### Dataset records
(* ===== verification/Api.v ===== *)
(** The interface include/thread_time.h gives its callers: the two
    prototypes of lines 11-12 as a class of operations
    [thread_time_h], what a caller may rely on as the class
    [thread_time_contract], the C implementation as an instance that
    discharges the contract under the kernel's laws: a sample returns a
    valid sample or the sentinel, and the difference of two such samples
    is defined and exact. *)

From S2P Require Import Prelude CInt Types TimeValue ThreadInfo ThreadTime.
Import CInt Types.

Local Open Scope Z_scope.
Local Open Scope cprog_scope.

(** [thread_time_t thread_time();] and
    [thread_time_t thread_time_sub(thread_time_t const a, thread_time_t const b);].
    The sample's argument is the stack contents its local buffer starts
    with (see [thread_time]). *)
Class thread_time_h (S : Type) := {
  h_thread_time : thread_basic_info_t -> cprog S thread_time_t;
  h_thread_time_sub : thread_time_t -> thread_time_t -> option thread_time_t
}.

(** What a caller may rely on, on the kernel states satisfying [kinv]: a
    sample always returns, keeps [kinv], and is a valid sample within
    [ACCT_MAX] or the sentinel; the difference of two such samples is
    defined and exact. *)
Class thread_time_contract (S : Type) `{thread_time_h S} (kinv : S -> Prop) : Prop := {
  h_thread_time_spec : forall buf s, kinv s ->
    exists s' t, h_thread_time buf s = Some (s', t) /\ kinv s' /\ sample_shape t;
  h_thread_time_sub_spec : forall a b, sample_shape a -> sample_shape b ->
    h_thread_time_sub a b =
      Some (mk_thread_time (user_time_us a - user_time_us b)
                           (system_time_us a - system_time_us b))
}.

#[export] Instance c_thread_time_h {S} `{ThreadInfoProvider S} : thread_time_h S := {
  h_thread_time := thread_time;
  h_thread_time_sub := thread_time_sub
}.

#[export] Instance c_thread_time_contract {S} `{ThreadInfoLaws S kinv} :
  thread_time_contract S kinv.
Proof.
  split.
  - intros buf s Hi. simpl. rewrite thread_time_encode by done. do 2 eexists.
    split; [done |]. split; [by apply self_basic_info_kinv | by eapply sample_encode_shape].
  - intros a b. simpl. apply sample_shape_sub.
Qed.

### Your objective
All records above must be set down exactly, please.

### Solution to this task
(* ===== verification/Api.v ===== *)
(** The interface include/thread_time.h gives its callers: the two
    prototypes of lines 11-12 as a class of operations
    [thread_time_h], what a caller may rely on as the class
    [thread_time_contract], the C implementation as an instance that
    discharges the contract under the kernel's laws: a sample returns a
    valid sample or the sentinel, and the difference of two such samples
    is defined and exact. *)

From S2P Require Import Prelude CInt Types TimeValue ThreadInfo ThreadTime.
Import CInt Types.

Local Open Scope Z_scope.
Local Open Scope cprog_scope.

(** [thread_time_t thread_time();] and
    [thread_time_t thread_time_sub(thread_time_t const a, thread_time_t const b);].
    The sample's argument is the stack contents its local buffer starts
    with (see [thread_time]). *)
Class thread_time_h (S : Type) := {
  h_thread_time : thread_basic_info_t -> cprog S thread_time_t;
  h_thread_time_sub : thread_time_t -> thread_time_t -> option thread_time_t
}.

(** What a caller may rely on, on the kernel states satisfying [kinv]: a
    sample always returns, keeps [kinv], and is a valid sample within
    [ACCT_MAX] or the sentinel; the difference of two such samples is
    defined and exact. *)
Class thread_time_contract (S : Type) `{thread_time_h S} (kinv : S -> Prop) : Prop := {
  h_thread_time_spec : forall buf s, kinv s ->
    exists s' t, h_thread_time buf s = Some (s', t) /\ kinv s' /\ sample_shape t;
  h_thread_time_sub_spec : forall a b, sample_shape a -> sample_shape b ->
    h_thread_time_sub a b =
      Some (mk_thread_time (user_time_us a - user_time_us b)
                           (system_time_us a - system_time_us b))
}.

#[export] Instance c_thread_time_h {S} `{ThreadInfoProvider S} : thread_time_h S := {
  h_thread_time := thread_time;
  h_thread_time_sub := thread_time_sub
}.

#[export] Instance c_thread_time_contract {S} `{ThreadInfoLaws S kinv} :
  thread_time_contract S kinv.
Proof.
  split.
  - intros buf s Hi. simpl. rewrite thread_time_encode by done. do 2 eexists.
    split; [done |]. split; [by apply self_basic_info_kinv | by eapply sample_encode_shape].
  - intros a b. simpl. apply sample_shape_sub.
Qed.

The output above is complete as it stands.